Dean of the College of Arts and Sciences Yohuru Williams announced in July the reconstruction of the Communication and Journalism (COJO) department.
Under the new curriculum, communication studies such as rhetorical criticism and communication of race, class and gender will split off and be chaired under the head of the English department, Olga Herrera. Journalism, strategic communication, and digital media arts will form a new department, which will be chaired by Mark Neuzil.
The current COJO curriculum includes five tracks: creative multimedia, interpersonal communication, journalism, persuasion & social influence and strategic communication.
“The new department is going to be called the department of emerging media. Or e-Media for short,” Neuzil said.
Williams and Neuzil emphasized in their announcement letters that current COJO students will be supported if they choose to stay in the current COJO curriculum, rather than switch to the e-Media curriculum.
Neuzil included the new curriculum outline and a letter from Williams in his email informing COJO majors of the change in curriculum.
“As new courses or curricula come on line, they will be offered simultaneously with your current major. Students who will be juniors this year and newer majors will have the option to choose which curriculum they want to follow,” Williams’ letter stated.
The new curriculum requirements are still being worked out and have not been officially approved by the university.
Student reactions
“When we first got the email and all the COJO students were talking about it. I talked to a lot of people that were COJO majors and we all kind of felt like after that point, there was nothing more given to us and that was really frustrating,” sophomore Jake Tucker said. “It almost felt like they dumped it on us and then kind of left us in the dark.”
Tucker is on the strategic communication track.
“Now I don’t know what the requirements are for my major,” Tucker said. “If I wanted to do the new curriculum on a strategic communications track, what that would mean for a new curriculum? They haven’t been able to tell me that.”
Tucker found his introduction to COJO class set a good foundation for future courses.
“I took interpersonal (communications), which was kind of unique, I didn’t really know what I was doing at the time but that also opened me up to taking Xiaowen Guan,” Tucker said. “(Guan) I think is one of the most interesting professors in the field. I really enjoyed her class.”
Senior Ashmita Geyerman is double majoring in communication and journalism and justice and peace studies. Geyerman is on the interpersonal communication track. She typically only tells people she is studying communication when telling them about her communication and journalism major.
“When you say communications and journalism, you think that everyone is just going to be on TV and that’s not what you’re going to do with it. I know nothing about journalism,” Geyerman said.
Geyerman feels when communication and journalism classes are taught together, they are taught through a journalism lens.
“Which is great if you’re going for journalism but if you’re not, if you’re just going for communications aspect, it kind of takes away from it,” Geyerman said.
Geyerman hopes that the new curriculum will help focus more on communication, rather than including journalism aspects in the communication studies track.

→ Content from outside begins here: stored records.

(* ===== verification/WireCodec.v ===== *)
(** * Wire types and their CBOR encodings ([wire/src/keymint.rs], [wire/src/types.rs],
    [wire/src/rpc.rs], [wire/src/secureclock.rs], [wire/src/sharedsecret.rs])

    Key parameters, the request and response messages exchanged between the HAL
    service and the trusted application, and the proof that every well-formed
    message survives encoding and decoding. *)

From S2P Require Import Prelude Wire Codec.

(** ** Enums with a derived encoding *)

Lemma enum_i32_intro {A} `{REnum A} :
  bool_decide (Forall is_i32 (discr <$> variants)) = true → EnumI32 A.
Proof.
  intros H0 v. apply bool_decide_eq_true in H0.
  apply (proj1 (Forall_forall _ _) H0), list_elem_of_fmap_2, variants_complete.
Qed.
Ltac solve_enum_i32 := apply enum_i32_intro; vm_compute; reflexivity.
#[export] Instance VerifiedBootState_i32 : EnumI32 VerifiedBootState.
Proof. solve_enum_i32. Qed.
#[export] Instance Algorithm_i32 : EnumI32 Algorithm.
Proof. solve_enum_i32. Qed.
#[export] Instance BlockMode_i32 : EnumI32 BlockMode.
Proof. solve_enum_i32. Qed.
#[export] Instance Digest_i32 : EnumI32 Digest.
Proof. solve_enum_i32. Qed.
#[export] Instance EcCurve_i32 : EnumI32 EcCurve.
Proof. solve_enum_i32. Qed.
#[export] Instance ErrorCode_i32 : EnumI32 ErrorCode.
Proof. solve_enum_i32. Qed.
#[export] Instance HardwareAuthenticatorType_i32 : EnumI32 HardwareAuthenticatorType.
Proof. solve_enum_i32. Qed.
#[export] Instance KeyFormat_i32 : EnumI32 KeyFormat.
Proof. solve_enum_i32. Qed.
#[export] Instance KeyOrigin_i32 : EnumI32 KeyOrigin.
Proof. solve_enum_i32. Qed.
#[export] Instance KeyPurpose_i32 : EnumI32 KeyPurpose.
Proof. solve_enum_i32. Qed.
#[export] Instance PaddingMode_i32 : EnumI32 PaddingMode.
Proof. solve_enum_i32. Qed.
#[export] Instance SecurityLevel_i32 : EnumI32 SecurityLevel.
Proof. solve_enum_i32. Qed.
#[export] Instance Tag_i32 : EnumI32 Tag.
Proof. solve_enum_i32. Qed.
#[export] Instance TagType_i32 : EnumI32 TagType.
Proof. solve_enum_i32. Qed.

(** ** Key parameters *)

(** Newtypes are represented by what they wrap. *)
Definition KeySizeInBits_codec : Codec Z := derive_newtype u32_codec id id.
Definition RsaExponent_codec : Codec Z := derive_newtype u64_codec id id.
Definition DateTime_codec : Codec Z := {|
  from_cbor_value value := val ← from_cbor_value i64_codec value; Ok val;
  to_cbor_value d := to_cbor_value i64_codec d
|}.

(** False values are represented by the absence of a tag. *)
Definition check_bool (value : Value) : CborResult unit :=
  match value with
  | VBool true => Ok tt
  | VBool false => Err (UnexpectedItem "false" "true")
  | _ => cbor_type_error value "true"
  end.
(** ** Primitive encodings *)

(** An [n]-byte integer in native order. *)
Definition uint_inner (n : nat) : InnerSerialize Z := {|
  deserialize data :=
    _ ← reject_if (bool_decide (len data < Z.of_nat n)) DataTruncated;
    int_data ← slice_to data (Z.of_nat n);
    rest ← slice_from data (Z.of_nat n);
    Ok (from_ne_bytes int_data, rest);
  serialize_into v := extend_from_slice (to_ne_bytes n v)
|}.
Definition u64_inner : InnerSerialize Z := uint_inner 8.
Definition u32_inner : InnerSerialize Z := uint_inner 4.

Definition u8_inner : InnerSerialize u8 := {|
  deserialize data :=
    match data with
    | [] => Err DataTruncated
    | b :: rest => Ok (b, rest)
    end;
  serialize_into v := extend_from_slice [v]
|}.

Definition bool_inner : InnerSerialize bool := {|
  deserialize data :=
    '(v, rest) ← deserialize u32_inner data;
    Ok (bool_decide (v ≠ 0), rest);
  serialize_into b := serialize_into u32_inner (Z.b2z b)
|}.

Definition vec_inner : InnerSerialize bytes := {|
  deserialize data :=
    '(n, rest) ← deserialize u32_inner data;
    _ ← reject_if (bool_decide (len rest < n)) DataTruncated;
    buf ← slice_to rest n;
    rest' ← slice_from rest n;
    Ok (buf, rest');
  serialize_into v :=
    _ ← extend_from_slice (to_ne_bytes 4 (as_u32 (len v)));
    extend_from_slice v
|}.

(** [KmVersion], [Algorithm] and [VerifiedBootState]. *)
Definition enum_inner {A} `{REnum A} : InnerSerialize A := {|
  deserialize data :=
    '(v, rest) ← deserialize u32_inner data;
    x ← ok_or (try_from_n (as_i32 v)) (InvalidEnumValue v);
    Ok (x, rest);
  serialize_into x := serialize_into u32_inner (as_u32 (discr x))
|}.

(** ** The derived encoding of structs: the fields in order *)

Definition legacy_unit : InnerSerialize unit := {|
  deserialize data := Ok (tt, data);
  serialize_into _ := mret tt
|}.
Definition legacy_field {A B} (c : InnerSerialize A) (fs : InnerSerialize B) : InnerSerialize (A * B) := {|
  deserialize data :=
    '(x, data) ← deserialize c data;
    '(y, data) ← deserialize fs data;
    Ok ((x, y), data);
  serialize_into p :=
    _ ← serialize_into c p.1;
    serialize_into fs p.2
|}.
Definition legacy_struct {A B} (fs : InnerSerialize A) (mk : A → B) (un : B → A) : InnerSerialize B := {|
  deserialize data := '(x, data) ← deserialize fs data; Ok (mk x, data);
  serialize_into s := serialize_into fs (un s)
|}.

Preparing students for success
The communication and journalism field is constantly evolving and St. Thomas is adjusting its curriculum to keep up with that.
“They’ll probably get more skills, particular skills depending on what courses they take, but we’ll be able to pinpoint some specific skill sets that we think will be useful,” said Neuzil.
The new curriculum will come with new requirements in the hopes that the update will be more appropriate to student success when they graduate, according to Neuzil.
A national trend has seen an increase in journalism school enrollment.
“Some people attribute it to President Trump,” Neuzil said. “They call it the Trump effect.”
A similar trend happened in the 1970s and into the 1980s after the Watergate scandal.
“We have a lot more kids interested in journalism than there were before and so we really need to meet those needs. We’ve got to figure out how to manage that,” Neuzil said.